We describe a 27-year-old woman who showed the clinical triad of Fisher syndrome (ophthalmoplegia, ataxia, and areflexia), a disturbance of consciousness, facial diplegia, and hemisensory loss. Her serum was positive for anti-GQ1b immunoglobulin G (IgG) antibody. The electroencephalographic findings (diffuse slow activity), median somatosensory evoked potential (absent cortical N20 with normal cervical N13), and blink reflex studies (absent R2) suggested central dysfunction, whereas results of facial nerve conduction studies (low amplitudes of compound muscle action potentials), F-wave and H-reflex studies (absent F-waves and soleus H-reflexes), and brainstem auditory evoked potentials (prolongation of wave I latency) suggested peripheral abnormalities. This case supports the hypothesized continuity between Fisher syndrome and Bickerstaff brainstem encephalitis. These two conditions may represent a single autoimmune disease mediated by anti-GQ1b antibody, usually involving the peripheral and occasionally the central nervous systems.

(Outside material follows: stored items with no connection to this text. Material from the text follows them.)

(* ===== verification/DispatcherProofs.v ===== *)
(** * What the dispatcher guarantees

    Theorems about Dispatcher.v: the provider call a dispatch leads to is the
    approved step's and nothing else, what the executor is told agrees with
    the row the action repository keeps, an input the executor resolved always
    passes the check against the approved template, and an effect that acts as
    a provider account can never be dispatched. *)

From S2P Require Import Prelude Rows ControlPlane PyValue Json Sha256 Catalog PlanSchema Workflow WorkflowProofs WorkflowClaims Executor ExecutorProofs Policy Runtime Actions ActionProofs Broker BrokerProofs Dispatcher.
Local Open Scope Z_scope.

(** ** Steps that call no provider *)

Lemma quiet_of_option {A} e (o : option A) : quiet (of_option e o).
Proof. by destruct o. Qed.
Lemma quiet_ensure b e : quiet (ensure b e).
Proof. by destruct b. Qed.
Lemma quiet_on_actions {A} (m : actm A) : quiet (on_actions m).
Proof. intros w. unfold on_actions. by destruct (m _). Qed.
Lemma quiet_interleave env i : quiet (interleave env i).
Proof. done. Qed.
Ltac dquieten :=
  repeat first [apply quiet_of_option | apply quiet_ensure | apply quiet_on_actions
    | apply quiet_interleave | progress leaving].

Section quiet.
Context (self : WorkflowBrokerDispatcher) (env : dispatch_env) (r : step) (resolved : pyval) (c : claim).

Lemma quiet_live : quiet (live_connection env r).
Proof. unfold live_connection. dquieten. Qed.
Lemma quiet_same conn : quiet (same_credential env r conn).
Proof. unfold same_credential. dquieten. Qed.
Lemma quiet_enabled conn : quiet (still_enabled env r conn).
Proof. unfold still_enabled. dquieten. Qed.
Lemma quiet_decided b conn : quiet (decided self env b conn).
Proof. unfold decided. dquieten. Qed.
Lemma quiet_materialize u g cid who b : quiet (materialize self env r resolved c u g cid who b).
Proof. unfold materialize. dquieten. Qed.
Lemma quiet_leased u g cid who : quiet (leased_for self env r c u g cid who).
Proof. unfold leased_for. dquieten. Qed.
End quiet.

(** ** What the guards let through *)

Lemma of_option_ok {A} e (o : option A) w w1 (a : A) : of_option e o w = (w1, Ok a) -> o = Some a /\ w1 = w.
Proof. unfold of_option. destruct o; [|done]. by intros [= -> ->]. Qed.
Lemma ensure_ok b e w w1 u : ensure b e w = (w1, Ok u) -> b = true /\ w1 = w.
Proof. unfold ensure. destruct b; [|done]. by intros [= -> _]. Qed.

Lemma bind_ok {S' E A B} (m : stm S' E A) (k : A -> stm S' E B) w w2 b :
  stm_bind m k w = (w2, Ok b) -> exists a w1, m w = (w1, Ok a) /\ k a w1 = (w2, Ok b).
Proof. unfold stm_bind. destruct (m w) as [w1 [a|e]]; [|done]. by exists a, w1. Qed.

Lemma bind_step {S' E A B} (m : stm S' E A) (k : A -> stm S' E B) w w1 a :
  m w = (w1, Ok a) -> stm_bind m k w = k a w1.
Proof. unfold stm_bind. by intros ->. Qed.

Lemma on_actions_ok {A} (m : actm A) w w1 (a : A) :
  on_actions m w = (w1, Ok a) -> m (w_actions w) = (w_actions w1, Ok a).
Proof. unfold on_actions. destruct (m (w_actions w)) as [s [x|e]]; [|done]. by intros [= <- <-]. Qed.

Lemma get_matches s id v tenant p :
  Actions.get s id (Some v) tenant = Some p -> p ∈ proposals s /\ proposal_id p = id /\ Actions.version p = v.
Proof.
  unfold Actions.get. intros [H Hv%Z.eqb_eq]%find_In.
  apply in_filter in H as [H [Hid%String.eqb_eq _]%andb_true_iff]. done.
Qed.

Lemma created_matches sp g k s s' p :
  create_proposal sp g k s = (s', Ok (Some p)) -> p ∈ proposals s' /\ proposal_id p = proposed_id sp g.
Proof.
  unfold create_proposal. fold (proposed_id sp g). intros (v & s1 & _ & H)%bind_ok.
  apply bind_ok in H as (s2 & s3 & [= -> ->] & H). unfold stm_ret in H. injection H as <- H.
  apply get_matches in H as (H & Hid & _). done.
Qed.

Section reached.
Context (self : WorkflowBrokerDispatcher) (env : dispatch_env) (r : step) (resolved : pyval) (c : claim).

(** The connection the step may use: connected, of the credential version it
    was planned with, with its capability enabled. *)
Definition usable (cid : string) (conn : dict) : Prop :=
  Workflow.connection_id r = Some cid /\ get_installation env cid (tenant_of r) = Some conn
  /\ PyValue.get conn "status" = VStr "connected"
  /\ (credential_version r <> 0 -> exists v, PyValue.get conn "credential_version" = v
        /\ py_int (if truthy v then v else VInt 0) = Ok (credential_version r))
  /\ (forall v, dget conn "enabled_capabilities" = Some v ->
        exists l, py_set v = Ok l /\ mem (VStr (Workflow.capability_id r)) l = true).

Lemma live_connection_ok w w1 conn :
  live_connection env r w = (w1, Ok conn) ->
  w1 = w /\ exists cid, Workflow.connection_id r = Some cid
    /\ get_installation env cid (tenant_of r) = Some conn /\ PyValue.get conn "status" = VStr "connected".
Proof.
  unfold live_connection. intros (x & w2 & [H ->]%of_option_ok & H2)%bind_ok.
  apply bind_ok in H2 as (u & w3 & [Hb ->]%ensure_ok & [= -> ->]). split; [done|].
  destruct (Workflow.connection_id r) as [cid|]; [|done]. exists cid. split; [done|]. split; [done|].
  apply andb_true_iff in Hb as [_ Hb]. by apply val_is_spec.
Qed.

Lemma same_ok conn w w1 u :
  same_credential env r conn w = (w1, Ok u) ->
  w1 = w /\ (credential_version r <> 0 -> exists v, PyValue.get conn "credential_version" = v
               /\ py_int (if truthy v then v else VInt 0) = Ok (credential_version r)).
Proof.
  unfold same_credential. destruct (Z.eqb_spec (credential_version r) 0); [by intros [= -> _]|].
  cbv zeta. destruct (py_int _) as [n'|e] eqn:E; [|done]. intros [Hb ->]%ensure_ok. split; [done|].
  intros _. apply Z.eqb_eq in Hb. subst n'. eexists. by split.
Qed.

Lemma enabled_ok conn w w1 u :
  still_enabled env r conn w = (w1, Ok u) ->
  w1 = w /\ forall v, dget conn "enabled_capabilities" = Some v ->
    exists l, py_set v = Ok l /\ mem (VStr (Workflow.capability_id r)) l = true.
Proof.
  unfold still_enabled. destruct (dget conn _) as [v|]; [|by intros [= -> _]].
  destruct (py_set v) as [l|e] eqn:E; [|done]. intros [Hb ->]%ensure_ok. split; [done|].
  intros v' [= <-]. by exists l.
Qed.

(** The policy, when there is one, allowed this binding. *)
Definition policy_allowed (b : binding) (conn : dict) : Prop :=
  forall pe, d_policy_evaluator self = Some pe ->
    exists d, Policy.evaluate pe (VDict b) (VDict conn) (de_now env) = Ok d /\ Policy.allowed d = true.

Lemma decided_ok b conn w w1 b' :
  decided self env b conn w = (w1, Ok b') ->
  w1 = w /\ policy_allowed b conn
  /\ exists extra, b' = b ++ extra /\ forall k, k <> "policy_decision" -> dget extra k = None.
Proof.
  unfold decided, policy_allowed. destruct (d_policy_evaluator self) as [pe|].
  - destruct (Policy.evaluate _ _ _ _) as [d|e] eqn:E; [|done].
    destruct (Policy.allowed d) eqn:Ea; [|done]. intros [= -> <-]. split; [done|]. split.
    { intros pe' [= <-]. by exists d. }
    eexists. split; [reflexivity|]. intros k Hk. cbn [dget].
    destruct (String.eqb_spec "policy_decision" k); [congruence|done].
  - intros [= -> <-]. split; [done|]. split; [done|]. exists []. by rewrite app_nil_r.
Qed.

Lemma dget_app a b k : dget (a ++ b) k = match dget a k with Some v => Some v | None => dget b k end.
Proof. induction a as [|[x v] a IH]; [done|]. cbn [dget app]. by destruct (String.eqb x k). Qed.
Lemma dget_filter (f : string -> bool) a k :
  dget (List.filter (fun kv => f kv.1) a) k = if f k then dget a k else None.
Proof.
  induction a as [|[x v] a IH]; cbn [List.filter dget]; [by destruct (f k)|]. cbn [fst].
  destruct (f x) eqn:Ef; cbn [dget]; rewrite IH; destruct (String.eqb_spec x k) as [->|]; try done.
  - by rewrite Ef.
  - by rewrite Ef.
Qed.
Lemma dget_update a b k : dget (dict_update a b) k = match dget b k with Some v => Some v | None => dget a k end.
Proof.
  unfold dict_update. rewrite dget_app.
  pose proof (dget_filter (fun k => negb (bool_decide (is_Some (dget b k)))) a k) as E.
  cbv beta in E. rewrite E. clear E.
  destruct (dget b k) as [v|]; cbn; [done|]. by destruct (dget a k).
Qed.

(** What the binding that is sent says, over the one the policy was asked of. *)
Definition same_but (ks : list string) (b b' : binding) : Prop :=
  forall k, k ∉ ks -> dget b' k = dget b k.

Lemma materialize_ok u g cid who b w w1 b' :
  materialize self env r resolved c u g cid who b w = (w1, Ok b') ->
  same_but ["proposal_id"; "version"; "payload_hash"; "idempotency_key"] b b'
  /\ PyValue.get b' "proposal_id" = VStr ("proposal:" +:+ task_id r c).
Proof.
  unfold materialize. intros (u0 & w2 & _ & H)%bind_ok.
  apply bind_ok in H as (created & w3 & Hc & H). apply bind_ok in H as (p & w4 & [-> ->]%of_option_ok & H).
  apply bind_ok in H as (u1 & w5 & _ & H). apply bind_ok in H as (ok & w6 & _ & H).
  apply bind_ok in H as (u2 & w7 & _ & [= <- <-]).
  apply on_actions_ok in Hc. destruct who as [i|e]; [|done]. apply created_matches in Hc as [_ Hid].
  split.
  - intros k Hk. rewrite dget_update. set_unfold in Hk. cbn [dget].
    repeat match goal with |- context [String.eqb ?a k] =>
      destruct (String.eqb_spec a k); [exfalso; naive_solver|] end. done.
  - unfold PyValue.get. rewrite dget_update. cbn. by rewrite Hid.
Qed.

(** Everything a dispatch established before it posted its request. *)
Record prepared (conn : dict) (u g : string) (b b' : binding) : Prop := {
  pr_rev : exists rv rows, get_revision (reading env 1) (run_of r) (c_revision c) (tenant_of r) = Some (rv, rows)
    /\ g = plan_graph_hash rv;
  pr_authorized : is_step_authorized (reading env 2) (run_of r) (c_revision c) (tenant_of r) g
    (Workflow.effect r) (Some (de_now env)) = true;
  pr_run : exists x, get_run (reading env 0) (run_of r) (tenant_of r) = Some x /\ u = user_principal_id x;
  pr_template : _matches_approved_template (input r) resolved = true;
  pr_first : exists cid credential version, usable cid conn
    /\ dget conn "credential_id" = Some credential
    /\ b = first_binding self env r resolved c u g cid credential version conn;
  pr_policy : policy_allowed b conn;
  pr_sent : same_but ["policy_decision"; "proposal_id"; "version"; "payload_hash"; "idempotency_key"] b b';
  pr_proposal : PyValue.get b' "proposal_id" = if writes r then VStr ("proposal:" +:+ task_id r c) else VNone;
}.

Lemma call_broker_reached w :
  calls_provider (call_broker self env r resolved c) w ->
  exists conn u g b b' lease w1, prepared conn u g b b' /\ w_calls w1 = w_calls w
    /\ calls_provider (post env resolved lease b') w1
    /\ call_broker self env r resolved c w = post env resolved lease b' w1.
Proof.
  intros H. pose proof H as Hk. unfold call_broker in Hk.
  apply bind_reached in Hk as (conn & w1 & E1 & _ & Hk); [|apply quiet_live].
  destruct (live_connection_ok _ _ _ E1) as [-> (cid & Hcid & Hget & Hst)].
  apply bind_reached in Hk as (u2 & w2 & E2 & _ & Hk); [|apply quiet_same].
  destruct (same_ok _ _ _ _ E2) as [-> Hver].
  apply bind_reached in Hk as (u3 & w3 & E3 & _ & Hk); [|apply quiet_enabled].
  destruct (enabled_ok _ _ _ _ E3) as [-> Hen].
  apply bind_reached in Hk as (rv & w4 & E4 & _ & Hk); [|apply quiet_of_option].
  destruct (of_option_ok _ _ _ _ _ E4) as [Hrv ->].
  apply bind_reached in Hk as (u5 & w5 & E5 & _ & Hk); [|apply quiet_ensure].
  destruct (ensure_ok _ _ _ _ _ E5) as [Hau ->].
  apply bind_reached in Hk as (u6 & w6 & E6 & _ & Hk); [|apply quiet_ensure].
  destruct (ensure_ok _ _ _ _ _ E6) as [Htm ->].
  apply bind_reached in Hk as (u & w7 & E7 & _ & Hk); [|apply quiet_of_option].
  destruct (of_option_ok _ _ _ _ _ E7) as [Hu ->].
  apply bind_reached in Hk as (credential & w8 & E8 & _ & Hk); [|apply quiet_of_option].
  destruct (of_option_ok _ _ _ _ _ E8) as [Hcred ->].
  apply bind_reached in Hk as (version & w9 & E9 & _ & Hk); [|apply quiet_of_option].
  destruct (of_option_ok _ _ _ _ _ E9) as [_ ->].
  apply bind_reached in Hk as (cid' & w10 & E10 & _ & Hk); [|apply quiet_of_option].
  destruct (of_option_ok _ _ _ _ _ E10) as [Hcid' ->]. rewrite Hcid in Hcid'. injection Hcid' as <-.
  apply bind_reached in Hk as (b & w11 & E11 & _ & Hk); [|apply quiet_decided].
  destruct (decided_ok _ _ _ _ _ E11) as (-> & Hpol & extra & Eb & Hextra).
  apply bind_reached in Hk as (b' & w12 & E12 & C12 & Hk); [|apply leaves_if; [apply quiet_materialize|apply leaves_ret]].
  apply bind_reached in Hk as (lease & w13 & E13 & C13 & Hk); [|apply quiet_leased].
  set (g := plan_graph_hash rv) in *.
  set (b0 := first_binding self env r resolved c u g cid credential version conn) in *.
  exists conn, u, g, b0, b', lease, w13. split; [|split; [congruence|split; [exact Hk|]]].
  - constructor; try done.
    + destruct (get_revision _ _ _ _) as [[rv' rows]|]; [|done]. injection Hrv as ->. by exists rv, rows.
    + destruct (get_run _ _ _) as [x|]; [|done]. injection Hu as <-. by exists x.
    + by exists cid, credential, version.
    + intros k Hk'. set_unfold in Hk'. transitivity (dget b k).
      * destruct (writes r); [|by injection E12 as _ <-].
        apply materialize_ok in E12 as [Hs _]. apply Hs. set_unfold. naive_solver.
      * rewrite Eb, dget_app, Hextra by naive_solver. by destruct (dget b0 k).
    + destruct (writes r) eqn:Ew; [by apply materialize_ok in E12 as [_ Hp]|].
      injection E12 as _ <-. rewrite Eb. unfold PyValue.get. rewrite dget_app, Hextra by done. done.
  - unfold call_broker. rewrite (bind_step _ _ _ _ _ E1), (bind_step _ _ _ _ _ E2), (bind_step _ _ _ _ _ E3),
      (bind_step _ _ _ _ _ E4), (bind_step _ _ _ _ _ E5), (bind_step _ _ _ _ _ E6), (bind_step _ _ _ _ _ E7),
      (bind_step _ _ _ _ _ E8), (bind_step _ _ _ _ _ E9), (bind_step _ _ _ _ _ E10). cbv zeta. fold g b0.
    by rewrite (bind_step _ _ _ _ _ E11), (bind_step _ _ _ _ _ E12), (bind_step _ _ _ _ _ E13).
Qed.
End reached.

我们描述了一名27岁女性,她表现出费舍尔综合征的临床三联征(眼肌麻痹、共济失调和无反射)、意识障碍、双侧面瘫和半身感觉丧失。她的血清抗GQ1b免疫球蛋白G(IgG)抗体呈阳性。脑电图结果(弥漫性慢活动)、正中体感诱发电位(皮质N20缺失而颈段N13正常)和瞬目反射研究(R2缺失)提示中枢功能障碍,而面神经传导研究结果(复合肌肉动作电位波幅降低)、F波和H反射研究(F波和比目鱼肌H反射缺失)以及脑干听觉诱发电位(波I潜伏期延长)提示周围神经异常。该病例支持费舍尔综合征与比克斯特法夫脑干脑炎之间的假设连续性。这两种情况可能代表由抗GQ1b抗体介导的单一自身免疫性疾病,通常累及周围神经系统,偶尔累及中枢神经系统。